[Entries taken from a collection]
Segment Open

Record AuthPayload := mkAuthPayload {
  ClientID : string; TSMS : Z; Nonce : list byte; Sig : list byte; Caps : Z }.

Definition EncodeAuthPayload (p : AuthPayload) : list byte :=
  writeString (ClientID p) ++ be_put 8 (TSMS p) ++ writeBytes (Nonce p)
  ++ writeBytes (Sig p) ++ be_put 8 (Caps p).

Definition DecodeAuthPayload (raw : list byte) : res AuthPayload :=
  let r := newReader raw in
  '(clientID, r) ← wrap_err "decode client_id" (readString r);
  '(ts, r) ← wrap_err "decode ts_ms" (read_be 8 r);
  '(nonce, r) ← wrap_err "decode nonce" (readBytes r);
  '(sig, r) ← wrap_err "decode sig" (readBytes r);
  '(caps, r) ← wrap_err "decode caps" (read_be 8 r);
  if rd_Len r =? 0 then Ok (mkAuthPayload clientID ts nonce sig caps)
  else Err (ENew "trailing bytes in AUTH payload").

Record AuthOKPayload := mkAuthOKPayload {
  SessionID : Z; ExpiresMS : Z; UpKbps : Z; DownKbps : Z; MaxFlows : Z; MaxUDPPPS : Z }.

Definition EncodeAuthOKPayload (p : AuthOKPayload) : list byte :=
  be_put 8 (SessionID p) ++ be_put 4 (ExpiresMS p) ++ be_put 4 (UpKbps p)
  ++ be_put 4 (DownKbps p) ++ be_put 4 (MaxFlows p) ++ be_put 4 (MaxUDPPPS p).

Record OpenPayload := mkOpenPayload {
  op_FlowID : Z; DstHost : string; DstIP : list byte; DstPort : Z }.

Definition EncodeOpenPayload (p : OpenPayload) : list byte :=
  be_put 8 (op_FlowID p) ++ writeString (DstHost p) ++ writeBytes (DstIP p)
  ++ be_put 2 (DstPort p).

Definition DecodeOpenPayload (raw : list byte) : res OpenPayload :=
  let r := newReader raw in
  '(flowID, r) ← wrap_err "decode flow_id" (read_be 8 r);
  '(dstHost, r) ← wrap_err "decode dst_host" (readString r);
  '(dstIP, r) ← wrap_err "decode dst_ip" (readBytes r);
  '(dstPort, r) ← wrap_err "decode dst_port" (read_be 2 r);
  if rd_Len r =? 0 then Ok (mkOpenPayload flowID dstHost dstIP dstPort)
  else Err (ENew "trailing bytes in OPEN payload").

Record OpenOKPayload := mkOpenOKPayload { ok_FlowID : Z; ok_Mode : Z }.

Definition EncodeOpenOKPayload (p : OpenOKPayload) : list byte :=
  be_put 8 (ok_FlowID p) ++ [zb (ok_Mode p)].
Definition DecodeOpenOKPayload (raw : list byte) : res OpenOKPayload :=
  let r := newReader raw in
  '(flowID, r) ← read_be 8 r;
  '(mode, r) ← readByte r;
  Ok (mkOpenOKPayload flowID mode).

Record CloseFlowPayload := mkCloseFlowPayload { cf_FlowID : Z }.

Definition EncodeCloseFlowPayload (p : CloseFlowPayload) : list byte :=
  be_put 8 (cf_FlowID p).
Definition DecodeCloseFlowPayload (raw : list byte) : res CloseFlowPayload :=
  if zlen raw =? 8 then Ok (mkCloseFlowPayload (be_get raw))
  else Err (ENew "close flow payload must be 8 bytes").

Record FailPayload := mkFailPayload { fp_FlowID : Z; Reason : string }.

Definition EncodeFailPayload (p : FailPayload) : list byte :=
  be_put 8 (fp_FlowID p) ++ writeString (Reason p).
Definition EncodeAuthFail (reason : string) : list byte := writeString reason.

Segment Closed

Copy every line from the records that holds the string "ENew".

Answer:
  else Err (ENew "trailing bytes in AUTH payload").
  else Err (ENew "trailing bytes in OPEN payload").
  else Err (ENew "close flow payload must be 8 bytes").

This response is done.